A group on Tuesday, June 22, slammed President Duterte for once again rejecting proposals to implement limited face-to-face classes.
“The Philippine education system is being held hostage by the Duterte administration’s ineptitude in dealing with the pandemic,” the Alliance of Concerned Teachers (ACT) Philippines said.
ACT said this after the President turned down proposals for limited face-to-face classes in a pre-recorded televised address on June 21.
Duterte told Education Secretary Leonor Briones that he was “not inclined to agree” with the proposal. “I cannot gamble on the health of the children, I hope you understand,” he added – citing the dangers of the Delta variant of coronavirus disease (COVID-19).
In light of the President’s decision, Briones withdrew DepEd’s request for the pilot implementation of limited face-to-face classes, noting that the agency would also “not want to risk the health” of students and teachers.
ACT, however, criticized Duterte and the government’s “failed” pandemic response which – it lamented – “ties the entire education system to its equally failed remote learning program.” “When and how does the government plan to effectively control the virus and finally reopen schools?,” ACT asked.
For ACT Secretary General Raymond Basilio, it has been “more than a year into the pandemic and we’re yet to see significant strides in our fight to get out of this health crisis.”
Basilio noted that the several “militaristic lockdowns” without ample medical response expectedly failed to contain the virus. “Now, COVID-19 cases are on the rise again and mostly outside NCR, where we could have piloted a limited run of face-to-face classes,” he said.
The excessive prolonging of school lockdown, Basilio added, is “tantamount to the President’s own admission of his failed vaccine program, much like the rest of his responses to COVID-19.”
ACT said that the country “still lags behind in terms of vaccination” with only around 1.98 percent of the population being fully inoculated or having received complete doses of any COVID-19 vaccine as of June 20, 2021.
Citing figures from Reuters COVID-19 tracker, ACT said that the “country is only at 173,908 jabs per day, which is still far from the needed 700,000 daily jabs to cover 70 percent of the population” by the end of 2021.

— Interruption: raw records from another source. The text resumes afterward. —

Lemma durable_ledger_refines_witness :
  List.map gr_event_id (db_ledger (sql_append_all ex_drafts empty_database)) = ["a"; "b"] ∧
  snd (SqlLedger.verify_chain (sql_append_all ex_drafts empty_database)) =
    AuditLedger.verify_chain (append_all ex_drafts ex_ledger3).
Proof.
  assert (Forall draft_ok ex_drafts) as Hd.
  { repeat constructor; vm_compute; try reflexivity; discriminate. }
  destruct (durable_ledger_refines 3 ex_drafts empty_database ex_ledger3) as (Hr & Hv & _);
    [reflexivity|vm_compute; discriminate|reflexivity|exact Hd|].
  split; [rewrite Hr; vm_compute; reflexivity|exact Hv].
Defined.

(** ** Plans *)

Lemma undisturbed_plans t k s : plan_histories sink s (cc_others (undisturbed t) k s).
Proof. apply ph_done. Qed.

Lemma plans_follow_updates_witness :
  ∃ p', plan_at "alpha" ex_db5 = Some p' ∧ rtc plan_advances ex_current p' ∧ pp_digest p' = pp_canonical_digest p'.
Proof.
  apply (plans_follow_updates sink ex_db4 ex_db5 "alpha" ex_current).
  - apply (ph_call sink (undisturbed t0) (PRepository q_execute) ex_db4 ex_db5 (Ok ()));
      [apply undisturbed_plans|vm_compute; split; [discriminate|reflexivity]|vm_compute; reflexivity|apply ph_done].
  - apply (bool_decide_unpack _). vm_compute. exact I.
  - vm_compute. reflexivity.
Defined.

(** An update whose plan is read while the executor rewrites it. *)
Definition ex_db5_updated := Eval vm_compute in SqlPlans.update (undisturbed t0) "alpha" 2 ex_fields (t0 + seconds 20) ex_db5.
Definition ex_updated_twice := Eval vm_compute in the (snd ex_db5_updated).
Lemma durable_update_not_lost_witness :
  SqlPlans.update (undisturbed t0) "alpha" 2 ex_fields (t0 + seconds 20) ex_db5 = (fst ex_db5_updated, Ok ex_updated_twice) ∧
  ∃ p, plan_at "alpha" ex_db5 = Some p ∧ pp_revision p = 2 ∧
    pp_update p 2 ex_fields (t0 + seconds 20) = Ok ex_updated_twice ∧
    plan_at "alpha" (fst ex_db5_updated) = Some ex_updated_twice.
Proof.
  assert (SqlPlans.update (undisturbed t0) "alpha" 2 ex_fields (t0 + seconds 20) ex_db5 =
    (fst ex_db5_updated, Ok ex_updated_twice)) as H by (vm_compute; reflexivity).
  split; [exact H|].
  apply (durable_update_not_lost sink (undisturbed t0) "alpha" 2 ex_fields (t0 + seconds 20) ex_db5 (fst ex_db5_updated) ex_updated_twice);
    [|apply undisturbed_plans|vm_compute; eexists; reflexivity|vm_compute; split; [discriminate|reflexivity]|exact H].
  apply (bool_decide_unpack _). vm_compute. exact I.
Defined.

(** A target known by a staging registration gets its own plan between the read
    and the transaction of an update: the update is accepted, and leaves a plan
    no read accepts. *)
Definition ex_registration : ProjectRegistration :=
  {| rg_registration_id := "reg-1"; rg_target_id := "alpha"; rg_environment := "staging"; rg_status := REGISTERED;
     rg_canonical_project_path := "/home/ubuntu/alpha"; rg_runtime_mode := "compose";
     rg_registration_digest := sha256_hex "alpha"; rg_registration_version := "mc616-reg-v1";
     rg_registered_by := OWNER_SUBJECT; rg_registered_at := t0; rg_compose_project_name := Some "alpha";
     rg_approved_by := None; rg_approved_at := None; rg_revoked_by := None; rg_revoked_at := None;
     rg_revocation_reason := None; rg_updated_at := None |}.
Definition ex_unplanned := Eval vm_compute in
  fst (Registration.save sink (undisturbed t0) "event-r1" ex_registration empty_database).
Lemma fallback_update_spoils_plan :
  let c := overtaken (SqlPlans.create (undisturbed t0) ex_current) t0 in
  let '(s, r) := SqlPlans.update c "alpha" 1 ex_fields (t0 + seconds 20) ex_unplanned in
  is_ok r = true ∧ snd (SqlPlans.read (undisturbed t0) "alpha" s) = Raise corrupt.
Proof. vm_compute. by split. Qed.

(** ** Kill switches *)

Definition ex_seeded := Eval vm_compute in fst (seed_kill_switch_defaults t0 empty_database).
Definition ex_switch_dict := Eval vm_compute in
  [(STAGING, the (default_switch STAGING t0)); (PRODUCTION, the (default_switch PRODUCTION t0))].
Definition locked (t : datetime) : circumstances := {| cc_others := λ _ d, d; cc_locked := true; cc_clock := t |}.
Definition ex_switch_calls : list (circumstances * switch_call) :=
  [(undisturbed t0, SDisengage STAGING "release" None (Some OWNER_SUBJECT) "event-k1" (t0 + seconds 1));
   (locked t0, SEngage STAGING "stop" None (Some OWNER_SUBJECT) "event-k2" (t0 + seconds 2));
   (undisturbed t0, SEngage STAGING "stop" None (Some OWNER_SUBJECT) "event-k3" (t0 + seconds 3))].
Definition ex_switched_db := Eval vm_compute in run_durable_switches sink true ex_switch_calls ex_seeded.

Lemma durable_switches_refine_witness :
  ∃ m', run_switch_calls false (committed ex_switch_calls (snd ex_switched_db)) (plain ex_switch_dict) =
      (plain m', List.filter is_ok (snd ex_switched_db)) ∧
    List.map is_ok (snd ex_switched_db) = [true; false; true] ∧ record_for STAGING (fst ex_switched_db) =
      (fst ex_switched_db, Ok (dget STAGING m')).
Proof.
  destruct (durable_switches_refine sink true ex_switch_calls ex_switch_dict ex_seeded (fst ex_switched_db) (snd ex_switched_db))
    as (m' & Hr & Hh).
  - split; [intros []; vm_compute; reflexivity|]. intros [] k; vm_compute; intros [= <-]; reflexivity.
  - split; [reflexivity|]. intros []; eexists; (split; [vm_compute; reflexivity|]);
      (split; [reflexivity|]); (split; [vm_compute; reflexivity|]); vm_compute; split; congruence.
  - repeat constructor; vm_compute; try reflexivity; discriminate.
  - vm_compute. reflexivity.
  - exists m'. split; [exact Hr|]. split; [vm_compute; reflexivity|]. apply Hh.
Defined.

(** An engagement committed between the read and the write of a disengagement
    is lost, and the two changes carry the same epoch. *)
Definition ex_open := Eval vm_compute in
  fst (run_durable_switches sink true (take 1 ex_switch_calls) ex_seeded).
Definition stop_all : M database KillSwitch :=
  durable_change sink true (undisturbed t0) ENGAGED STAGING "stop" None (Some OWNER_SUBJECT) "event-k2" (t0 + seconds 2).
Lemma engagement_lost :
  let '(s, r) := durable_change sink true (overtaken stop_all t0) DISENGAGED STAGING "again" None (Some OWNER_SUBJECT)
                   "event-k4" (t0 + seconds 3) ex_open in
  is_ok (snd (stop_all ex_open)) = true ∧ is_ok r = true ∧
  match snd (record_for STAGING s), snd (stop_all ex_open) with
  | Ok (Some k), Ok k' => permits_operations k = true ∧ ks_state k' = ENGAGED ∧ ks_epoch k = ks_epoch k'
  | _, _ => False
  end.
Proof. vm_compute. by split_and!. Qed.

(** ** Registrations *)

Definition ex_registered_db := Eval vm_compute in
  fst (run_registration_call sink (undisturbed t0) (GSave "event-r1" ex_registration) empty_database).
Definition ex_disabled_db := Eval vm_compute in
  fst (run_registration_call sink (undisturbed t0)
         (GUpdate "event-r2" "alpha" "staging" REG_DISABLED OWNER_SUBJECT None) ex_registered_db).

Lemma registrations_sound_witness :
  (∃ r', r' ∈ db_registrations ex_disabled_db ∧ declared r' = declared (registration_row_of ex_registration)) ∧
  List.map gn_status (db_registrations ex_disabled_db) = ["DISABLED"].
Proof.
  destruct (registrations_sound sink ex_registered_db ex_disabled_db) as [H _].
  - apply (gh_call sink (undisturbed t0) (GUpdate "event-r2" "alpha" "staging" REG_DISABLED OWNER_SUBJECT None)
      ex_registered_db ex_disabled_db (Ok ())); [intros k s; apply gh_done|vm_compute; reflexivity|apply gh_done].
  - split; [apply (bool_decide_unpack _); vm_compute; exact I|vm_compute; reflexivity].
  - split; [|vm_compute; reflexivity]. apply H. vm_compute. left.
Defined.

Definition ex_host : host :=
  {| ho_resolve p := if str_eqb p "alpha" then Ok "/home/ubuntu/alpha" else Raise OSError; ho_is_dir _ := true;
     ho_owner_stat _ := Ok {| st_uid := 1000; st_gid := 1000; st_mode := 16877 |};
     ho_mode_stat _ := Ok {| st_uid := 1000; st_gid := 1000; st_mode := 16877 |}; ho_uid := 1000; ho_gid := 1000;
     ho_compose_files p := [p ++ "/docker-compose.yml"]; ho_hash p := Ok (sha256_hex p);
     ho_identity := Some (λ name _ _, Some name) |}.
Definition ex_created := Eval vm_compute in
  the (create_registration ex_host "alpha" "alpha" "production" "compose" OWNER_SUBJECT t0 "reg-2").

Lemma created_registration_contained_witness : ∃ r v, ex_created = (Some r, v) ∧
  rg_canonical_project_path r = "/home/ubuntu/alpha" ∧
  ∃ hashes, rmap (ho_hash ex_host) ["/home/ubuntu/alpha/docker-compose.yml"] = Ok hashes ∧
    verify_registration_digest r (Some hashes) = true.
Proof.
  destruct ex_created as [[r|] v] eqn:E; [|discriminate E]. exists r, v. split; [reflexivity|].
  assert (create_registration ex_host "alpha" "alpha" "production" "compose" OWNER_SUBJECT t0 "reg-2" = Ok (Some r, v)) as H
    by (transitivity (Ok ex_created); [vm_compute; reflexivity|by rewrite E]).
  destruct (created_registration_contained _ _ _ _ _ _ _ _ _ _ H) as (_ & _ & _ & Hp & _ & _ & _ & _ & files & hashes & <- & _ & Hh & Hv).
  assert (rg_canonical_project_path r = "/home/ubuntu/alpha") as Hr by
    (assert (Ok "/home/ubuntu/alpha" = Ok (rg_canonical_project_path r)) by exact Hp; congruence).
  rewrite Hr in Hh. split; [exact Hr|]. exists hashes. split; [exact Hh|exact Hv].
Defined.

(** A registration revoked between the read and the write of another status
    change comes back. *)
Lemma revocation_undone :
  let revoke := Registration.update_status sink (undisturbed t0) "event-r3" "alpha" "staging" REVOKED OWNER_SUBJECT None in
  let '(s, r) := Registration.update_status sink (overtaken revoke t0) "event-r4" "alpha" "staging" REG_DISABLED
                   OWNER_SUBJECT None ex_registered_db in
  is_ok (snd (revoke ex_registered_db)) = true ∧ is_ok r = true ∧
  List.map (λ x, (gn_status x, gn_revoked_by x)) (db_registrations s) = [("DISABLED", None)].
Proof. vm_compute. by split_and!. Qed.
(** A stored status outside the enumeration reads as an active registration. *)
Lemma unknown_status_active r x : gn_status r ≠ "REGISTERED" → gn_status r ≠ "DISABLED" → gn_status r ≠ "REVOKED" →
  registration_from_row r = Ok x → is_active x = true.
Proof.
  intros H1 H2 H3. unfold registration_from_row. rewrite or_corrupt_Ok. intros H. inv_ok. unfold is_active. cbn [rg_status].
  unfold status_from_text, value, RegistrationStatus_value. cbn. unfold str_eqb.
  rewrite (bool_decide_false ("REGISTERED" = _)), (bool_decide_false ("DISABLED" = _)),
    (bool_decide_false ("REVOKED" = _)) by congruence. done.
Qed.

(** ** Sessions *)

Definition ex_durable := Eval vm_compute in the (new_DurableSessionStore None None 1).
Definition ex_session_db := Eval vm_compute in
  fst (run_durable_call (undisturbed t0) ex_durable (DCreate "token-1" "seed-1" ex_owner None) empty_database).
Definition ex_looked := Eval vm_compute in
  SqlSessions.get (undisturbed (t0 + minutes 5)) ex_durable "token-1" None ex_session_db.
Definition ex_revoked_db := Eval vm_compute in
  fst (run_durable_call (undisturbed (t0 + minutes 6)) ex_durable (DRevoke "token-1" None) ex_session_db).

“At the rate we’re going, the country is nowhere near the government’s own target for herd immunity; especially with government neglect leading to the quick spread of the virus throughout the country, particularly in places where the state of health services and facilities are most dismal,” Basilio lamented.

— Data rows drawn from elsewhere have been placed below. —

(** * Chronicle ring buffer: a shallow embedding of [ring_buffer.c]

    The arena is a list of bytes, [size_t] and the fixed-width counters are
    [Z] with their wrap-around written out, the packed frame header is laid
    out in memory in little-endian order (the host order of the supported
    targets), and [double] is IEEE binary64 as specified by [SpecFloat].
    A null handle is [None]. *)

From Stdlib Require Import ZArith List Lia Bool SpecFloat.
From Stdlib Require String.
From coqutil Require Import Byte Word.LittleEndianList.
Import ListNotations.
Import String.StringSyntax.
Delimit Scope string_scope with string.
Local Open Scope Z_scope.

(** ** Constants of [ring_buffer.h] and [ring_buffer.c] *)

Definition RING_BUFFER_DEFAULT_SIZE : Z := 64 * 1024 * 1024.
Definition RING_BUFFER_MAX_MESSAGE_SIZE : Z := 16 * 1024 * 1024.
Definition ARROW_IPC_MAGIC : Z := 0x41524157.
Definition MESSAGE_ALIGNMENT : Z := 8.
Definition RING_BUFFER_MAGIC : Z := 0x52424652.
Definition CRC32_POLYNOMIAL : Z := 0xEDB88320.

(** [sizeof(arrow_ipc_header_t)]: the struct is packed, 4+4+8+4+4 bytes. *)
Definition sizeof_arrow_ipc_header_t : Z := 24.

(** ** Machine integers *)

(** [size_t] and [uint64_t] arithmetic wraps modulo [2^64], [uint32_t]
    modulo [2^32]. *)
Definition u64 (z : Z) : Z := z mod 2 ^ 64.
Definition u32 (z : Z) : Z := z mod 2 ^ 32.

(** A value that fits a [size_t]. *)
Definition is_size_t (z : Z) : Prop := 0 <= z < 2 ^ 64.

(** ** IEEE binary64 *)

Definition double : Type := spec_float.

(** [(double)n] for an unsigned integer [n]: round to nearest, ties to even. *)
Definition double_of_size_t (n : Z) : double := binary_normalize 53 1024 n 0 false.
Definition double_div (x y : double) : double := SFdiv 53 1024 x y.
(** [x >= y] on doubles; false when either side is a NaN. *)
Definition double_ge (x y : double) : bool := SFleb y x.
Definition double_zero : double := S754_zero false.

(** The literal [0.8]: the double nearest to 4/5. *)
Definition RING_BUFFER_BACKPRESSURE_THRESHOLD : double :=
  double_div (double_of_size_t 4) (double_of_size_t 5).

(** ** Alignment *)

(** [(size + MESSAGE_ALIGNMENT - 1) & ~(MESSAGE_ALIGNMENT - 1)] in [size_t]. *)
Definition align_size (size : Z) : Z :=
  Z.land (u64 (size + MESSAGE_ALIGNMENT - 1)) (u64 (Z.lnot (MESSAGE_ALIGNMENT - 1))).

Definition total_message_size (data_size : Z) : Z :=
  align_size (u64 (sizeof_arrow_ipc_header_t + data_size)).

(** ** CRC-32 *)

(** The process-wide table and its flag. *)
Record crc32_globals : Type := {
  crc32_table : list Z;
  crc32_table_initialized : bool
}.

(** Static storage starts zeroed. *)
Definition crc32_globals_initial : crc32_globals :=
  {| crc32_table := repeat 0 256; crc32_table_initialized := false |}.

(** [table[i] = v]; out of range the C store is undefined, here it is dropped. *)
Definition table_store (table : list Z) (i : nat) (v : Z) : list Z :=
  if (i <? length table)%nat then firstn i table ++ v :: skipn (S i) table else table.

(** One turn of the inner loop of [init_crc32_table]. *)
Definition crc32_shift (crc : Z) : Z :=
  if Z.land crc 1 =? 0 then Z.shiftr crc 1
  else Z.lxor (Z.shiftr crc 1) CRC32_POLYNOMIAL.

Definition init_crc32_table (g : crc32_globals) : crc32_globals :=
  if crc32_table_initialized g then g
  else
    {| crc32_table :=
         fold_left (fun table i => table_store table i (Nat.iter 8 crc32_shift (Z.of_nat i)))
                   (seq 0 256) (crc32_table g);
       crc32_table_initialized := true |}.

(** The body of the byte loop of [ring_buffer_crc32]. *)
Definition crc32_update (table : list Z) (crc : Z) (b : byte) : Z :=
  Z.lxor (nth (Z.to_nat (Z.land (Z.lxor crc (byte.unsigned b)) 0xFF)) table 0)
         (Z.shiftr crc 8).

(** [ring_buffer_crc32(data, size)] with the globals threaded through; the
    loop reads [data[0..size)]. *)
Definition ring_buffer_crc32 (g : crc32_globals) (data : list byte) (size : Z)
  : crc32_globals * Z :=
  let g := if negb (crc32_table_initialized g) then init_crc32_table g else g in
  let crc := fold_left (crc32_update (crc32_table g))
                       (firstn (Z.to_nat size) data) 0xFFFFFFFF in
  (g, Z.lxor crc 0xFFFFFFFF).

Citing latest figures, ACT said that the rate of increase in the number of new COVID-19 cases have gone down in Metro Manila while a steep increase was observed in other areas.
“It’s starting to feel like we’re at the mercy of the behavior of this virus, like there’s no government at all,” Basilio said. “President Duterte claims he can’t gamble on the health of children, but what has he done to protect them and their rights aside from keeping them locked away in their homes?” he added.

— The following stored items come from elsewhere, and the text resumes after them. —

(** * Marker Tab and Enter key navigation (src/index.js)

    A shallow embedding of the marker-navigation controller and the proofs
    of its properties.  The controller keeps its state in the object
    [google.maps.markerNavigation] and talks to the page through marker
    objects, the map, and listeners on [document] and on the map's inner
    [div].  The embedding keeps that shape: a [Page] holds the navigation
    object, the store of marker objects, the map centre, the attached
    listeners and the log of calls made to the host widget; the functions
    of the source are written in a small state monad over [Page]. *)

From Stdlib Require Import ZArith String Bool Lia.
From stdpp Require Import base list option strings.

Local Open Scope Z_scope.

(** ** Data *)

(** Marker objects are passed around by reference, listener handles are
    the objects returned by [google.maps.event.addDomListener]. *)
Abbreviation Ref := nat (only parsing).
Abbreviation Handle := nat (only parsing).

(** Icons are string paths; [None] is JavaScript's [undefined]. *)
Abbreviation Icon := (option string) (only parsing).

Record LatLng := { lat : Z; lng : Z }.

(** A [google.maps.Marker], as far as the controller touches it. *)
Record Marker := { icon : Icon; position : LatLng }.

(** The [icons] argument of [keyNavInit]. *)
Record Icons := { selected : Icon; deselected : Icon }.

(** The key-down event: [e.key] and [e.shiftKey]. *)
Record KeyEvent := { key : string; shiftKey : bool }.

(** The object [google.maps.markerNavigation]. *)
Record Nav := {
  markers : list Ref;
  currentMarker : Z;
  markerIcons : list Icon;
  selectedMarkerIcon : Icon;
  deselectedMarkerIcon : Icon;
  previousMarkerListener : option Handle
}.

(** The two closures the controller attaches to [document]'s key-down:
    the Tab observer of [__addTabNavToMapMarkers], which closes over the
    marker array it read when it was installed, and the Enter listener of
    [__addClickMarkerViaEnterKey], which closes over its marker. *)
Inductive Listener :=
| TabNav (markers0 : list Ref)
| EnterClick (marker : Ref).

(** Calls made to the host widget, in the order they happen. *)
Inductive Effect :=
| SetIcon (r : Ref) (i : Icon)
| PanTo (p : LatLng)
| AddListener (h : Handle) (l : Listener)
| RemoveListener (h : Handle)
| TriggerClick (r : Ref).

Record Page := {
  markerNavigation : Nav;
  heap : Ref -> Marker;                       (* the marker objects *)
  mapCenter : option LatLng;                  (* set by map.panTo *)
  keydownListeners : list (Handle * Listener); (* on document, oldest first *)
  focusoutListeners : nat;                    (* on the map's inner div *)
  nextHandle : Handle;
  activeIsMapDiv : bool;                      (* document.activeElement === mapDiv *)
  defaultPrevented : bool;                    (* of the event being dispatched *)
  effects : list Effect
}.

Instance LatLng_eq_dec : EqDecision LatLng.
Proof. solve_decision. Defined.

Instance Listener_eq_dec : EqDecision Listener.
Proof. solve_decision. Defined.

Instance Effect_eq_dec : EqDecision Effect.
Proof. solve_decision. Defined.

(** ** Field updates *)

Definition withNav (n : Nav) (p : Page) : Page :=
  {| markerNavigation := n; heap := heap p; mapCenter := mapCenter p;
     keydownListeners := keydownListeners p;
     focusoutListeners := focusoutListeners p; nextHandle := nextHandle p;
     activeIsMapDiv := activeIsMapDiv p;
     defaultPrevented := defaultPrevented p; effects := effects p |}.

Definition withMarkers (ms : list Ref) (n : Nav) : Nav :=
  {| markers := ms; currentMarker := currentMarker n;
     markerIcons := markerIcons n;
     selectedMarkerIcon := selectedMarkerIcon n;
     deselectedMarkerIcon := deselectedMarkerIcon n;
     previousMarkerListener := previousMarkerListener n |}.

Definition withCurrentMarker (c : Z) (n : Nav) : Nav :=
  {| markers := markers n; currentMarker := c;
     markerIcons := markerIcons n;
     selectedMarkerIcon := selectedMarkerIcon n;
     deselectedMarkerIcon := deselectedMarkerIcon n;
     previousMarkerListener := previousMarkerListener n |}.

Definition withMarkerIcons (ics : list Icon) (n : Nav) : Nav :=
  {| markers := markers n; currentMarker := currentMarker n;
     markerIcons := ics;
     selectedMarkerIcon := selectedMarkerIcon n;
     deselectedMarkerIcon := deselectedMarkerIcon n;
     previousMarkerListener := previousMarkerListener n |}.

Definition withSelectedMarkerIcon (i : Icon) (n : Nav) : Nav :=
  {| markers := markers n; currentMarker := currentMarker n;
     markerIcons := markerIcons n;
     selectedMarkerIcon := i;
     deselectedMarkerIcon := deselectedMarkerIcon n;
     previousMarkerListener := previousMarkerListener n |}.

Definition withDeselectedMarkerIcon (i : Icon) (n : Nav) : Nav :=
  {| markers := markers n; currentMarker := currentMarker n;
     markerIcons := markerIcons n;
     selectedMarkerIcon := selectedMarkerIcon n;
     deselectedMarkerIcon := i;
     previousMarkerListener := previousMarkerListener n |}.

Definition withPreviousMarkerListener (l : option Handle) (n : Nav) : Nav :=
  {| markers := markers n; currentMarker := currentMarker n;
     markerIcons := markerIcons n;
     selectedMarkerIcon := selectedMarkerIcon n;
     deselectedMarkerIcon := deselectedMarkerIcon n;
     previousMarkerListener := l |}.

(** ** The state monad of the page *)

Definition M (A : Type) : Type := Page -> A * Page.

Definition ret {A} (a : A) : M A := fun p => (a, p).

Definition bind {A B} (m : M A) (k : A -> M B) : M B :=
  fun p => let (a, p') := m p in k a p'.

Notation "x <- m ;; k" := (bind m (fun x => k))
  (at level 100, m at next level, right associativity).
Notation "m ;; k" := (bind m (fun _ => k))
  (at level 100, right associativity).

Definition exec {A} (m : M A) (p : Page) : Page := snd (m p).

Definition when (b : bool) (m : M unit) : M unit := if b then m else ret tt.

(** Reads and writes of [google.maps.markerNavigation]. *)
Definition getNav : M Nav := fun p => (markerNavigation p, p).

Definition modifyNav (f : Nav -> Nav) : M unit :=
  fun p => (tt, withNav (f (markerNavigation p)) p).

(** [document.activeElement === mapDiv]. *)
Definition activeElementIsMapDiv : M bool := fun p => (activeIsMapDiv p, p).

(** [e.preventDefault()]. *)
Definition preventDefault : M unit := fun p =>
  (tt, {| markerNavigation := markerNavigation p; heap := heap p;
          mapCenter := mapCenter p; keydownListeners := keydownListeners p;
          focusoutListeners := focusoutListeners p;
          nextHandle := nextHandle p; activeIsMapDiv := activeIsMapDiv p;
          defaultPrevented := true; effects := effects p |}).

(** Writing the icon of the marker object behind [r]. *)
Definition heapSetIcon (r : Ref) (i : Icon) (h : Ref -> Marker) : Ref -> Marker :=
  fun r' => if Nat.eqb r' r
            then {| icon := i; position := position (h r) |}
            else h r'.

(** [marker.setIcon(i)]. *)
Definition setIcon (r : Ref) (i : Icon) : M unit := fun p =>
  (tt, {| markerNavigation := markerNavigation p;
          heap := heapSetIcon r i (heap p);
          mapCenter := mapCenter p; keydownListeners := keydownListeners p;
          focusoutListeners := focusoutListeners p;
          nextHandle := nextHandle p; activeIsMapDiv := activeIsMapDiv p;
          defaultPrevented := defaultPrevented p;
          effects := effects p ++ [SetIcon r i] |}).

Basilio said that part of ensuring the welfare of the youth is ensuring their access to quality education. “[But] what has Duterte done for education amid the pandemic? Nothing,” he said.
The group also denounced the government’s continuing COVID-19 response of “merely passing on the burden to the people” instead of implementing and exhausting all measures to effectively contain the virus and curb its effects on the people.